» **Task objective**: Every word of the listing should be reproduced without alteration.
--- START ---
(* ===== verification/_CoqProject ===== *)
-Q . S2P
Prelude.v
GoBase.v
Strconv.v
Url.v
FilePath.v
Hashes.v
QuickSort.v
Lww.v
Wal.v
WalSpec.v
Store.v
StoreInv.v
Scan.v
Snapshot.v
StoreSpec.v
SnapshotSpec.v
Recovery.v
PowerLoss.v
Locks.v
Concurrency.v
Peer.v
Gossip.v
GossipSpec.v
Replication.v
Config.v
Metrics.v
Utf8.v
Json.v
Codec.v
Api.v
ApiSpec.v
Wire.v
Mux.v
Router.v
RouterSpec.v
Routing.v
Client.v
ClientSpec.v
ClusterSpec.v
Server.v
ServerSpec.v
Membership.v
Cluster.v
Convergence.v
Lemma Store_Set_ok now_exp now_ver key value ttl version :
  is_u64 version -> store_ok (Store_Set now_exp now_ver io d s key value ttl version).1.2.
Proof using Hs.
  intros Hv. unfold Store_Set.
  destruct (pick_version_facts now_ver s version Hs Hv) as (H1 & H2 & _).
  destruct (pick_version now_ver s version) as [ver s1]. cbn in H1, H2.
  destruct (log_mutation_facts io d s1 RecordTypeSet key value ver (expiry_of now_exp ttl) H1)
    as [H3 _].
  destruct (log_mutation io d s1 _ _ _ _ _) as [[d2 s2] [err|]]; [done|]. cbn in H3.
  pose proof (Set_apply_ok s2 key value ver (expiry_of now_exp ttl) H3 H2) as H4.
  by destruct (Set_apply s2 _ _ _ _).
Qed.

Lemma Store_Set_view now_exp now_ver key value ttl version :
  is_u64 version ->
  let r := Store_Set now_exp now_ver io d s key value ttl version in
  let ver := (pick_version now_ver s version).1 in
  match r.2 with
  | (v, Some _) => v = 0 /\ view r.1.2 = view s
  | (v, None) =>
      view r.1.2 = lww_set key (mkEntry value ver (expiry_of now_exp ttl)) (view s) /\
      v = match view s !! key with Some c => Z.max ver (Version c) | None => ver end
  end.
Proof using Hs.
  intros Hv. cbv zeta. unfold Store_Set.
  destruct (pick_version_facts now_ver s version Hs Hv) as (H1 & H2 & H3).
  destruct (pick_version now_ver s version) as [ver s1]. cbn in H1, H2, H3 |- *.
  destruct (log_mutation_facts io d s1 RecordTypeSet key value ver (expiry_of now_exp ttl) H1)
    as [H4 H5].
  destruct (log_mutation io d s1 _ _ _ _ _) as [[d2 s2] [err|]]; cbn in H4, H5 |- *.
  - split; [done|congruence].
  - destruct (Set_apply_view s2 key value ver (expiry_of now_exp ttl) H4) as [H6 H7].
    destruct (Set_apply s2 _ _ _ _) as [v s3]. cbn in *. rewrite H6, H7, H5, H3. done.
Qed.

Lemma Store_Delete_ok now_ver key version :
  is_u64 version -> store_ok (Store_Delete now_ver io d s key version).1.2.
Proof using Hs.
  intros Hv. unfold Store_Delete.
  destruct (pick_version_facts now_ver s version Hs Hv) as (H1 & H2 & _).
  destruct (pick_version now_ver s version) as [ver s1]. cbn in H1, H2.
  destruct (log_mutation_facts io d s1 RecordTypeDelete key [] ver time_zero H1) as [H3 _].
  destruct (log_mutation io d s1 _ _ _ _ _) as [[d2 s2] [err|]]; [done|]. cbn in H3.
  pose proof (Delete_apply_ok s2 key ver H3) as H4.
  by destruct (Delete_apply s2 _ _) as [[v del] s3].
Qed.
--- END ---
» **Result**:
(* ===== verification/_CoqProject ===== *)
-Q . S2P
Prelude.v
GoBase.v
Strconv.v
Url.v
FilePath.v
Hashes.v
QuickSort.v
Lww.v
Wal.v
WalSpec.v
Store.v
StoreInv.v
Scan.v
Snapshot.v
StoreSpec.v
SnapshotSpec.v
Recovery.v
PowerLoss.v
Locks.v
Concurrency.v
Peer.v
Gossip.v
GossipSpec.v
Replication.v
Config.v
Metrics.v
Utf8.v
Json.v
Codec.v
Api.v
ApiSpec.v
Wire.v
Mux.v
Router.v
RouterSpec.v
Routing.v
Client.v
ClientSpec.v
ClusterSpec.v
Server.v
ServerSpec.v
Membership.v
Cluster.v
Convergence.v
Lemma Store_Set_ok now_exp now_ver key value ttl version :
  is_u64 version -> store_ok (Store_Set now_exp now_ver io d s key value ttl version).1.2.
Proof using Hs.
  intros Hv. unfold Store_Set.
  destruct (pick_version_facts now_ver s version Hs Hv) as (H1 & H2 & _).
  destruct (pick_version now_ver s version) as [ver s1]. cbn in H1, H2.
  destruct (log_mutation_facts io d s1 RecordTypeSet key value ver (expiry_of now_exp ttl) H1)
    as [H3 _].
  destruct (log_mutation io d s1 _ _ _ _ _) as [[d2 s2] [err|]]; [done|]. cbn in H3.
  pose proof (Set_apply_ok s2 key value ver (expiry_of now_exp ttl) H3 H2) as H4.
  by destruct (Set_apply s2 _ _ _ _).
Qed.

Lemma Store_Set_view now_exp now_ver key value ttl version :
  is_u64 version ->
  let r := Store_Set now_exp now_ver io d s key value ttl version in
  let ver := (pick_version now_ver s version).1 in
  match r.2 with
  | (v, Some _) => v = 0 /\ view r.1.2 = view s
  | (v, None) =>
      view r.1.2 = lww_set key (mkEntry value ver (expiry_of now_exp ttl)) (view s) /\
      v = match view s !! key with Some c => Z.max ver (Version c) | None => ver end
  end.
Proof using Hs.
  intros Hv. cbv zeta. unfold Store_Set.
  destruct (pick_version_facts now_ver s version Hs Hv) as (H1 & H2 & H3).
  destruct (pick_version now_ver s version) as [ver s1]. cbn in H1, H2, H3 |- *.
  destruct (log_mutation_facts io d s1 RecordTypeSet key value ver (expiry_of now_exp ttl) H1)
    as [H4 H5].
  destruct (log_mutation io d s1 _ _ _ _ _) as [[d2 s2] [err|]]; cbn in H4, H5 |- *.
  - split; [done|congruence].
  - destruct (Set_apply_view s2 key value ver (expiry_of now_exp ttl) H4) as [H6 H7].
    destruct (Set_apply s2 _ _ _ _) as [v s3]. cbn in *. rewrite H6, H7, H5, H3. done.
Qed.

Lemma Store_Delete_ok now_ver key version :
  is_u64 version -> store_ok (Store_Delete now_ver io d s key version).1.2.
Proof using Hs.
  intros Hv. unfold Store_Delete.
  destruct (pick_version_facts now_ver s version Hs Hv) as (H1 & H2 & _).
  destruct (pick_version now_ver s version) as [ver s1]. cbn in H1, H2.
  destruct (log_mutation_facts io d s1 RecordTypeDelete key [] ver time_zero H1) as [H3 _].
  destruct (log_mutation io d s1 _ _ _ _ _) as [[d2 s2] [err|]]; [done|]. cbn in H3.
  pose proof (Delete_apply_ok s2 key ver H3) as H4.
  by destruct (Delete_apply s2 _ _) as [[v del] s3].
Qed.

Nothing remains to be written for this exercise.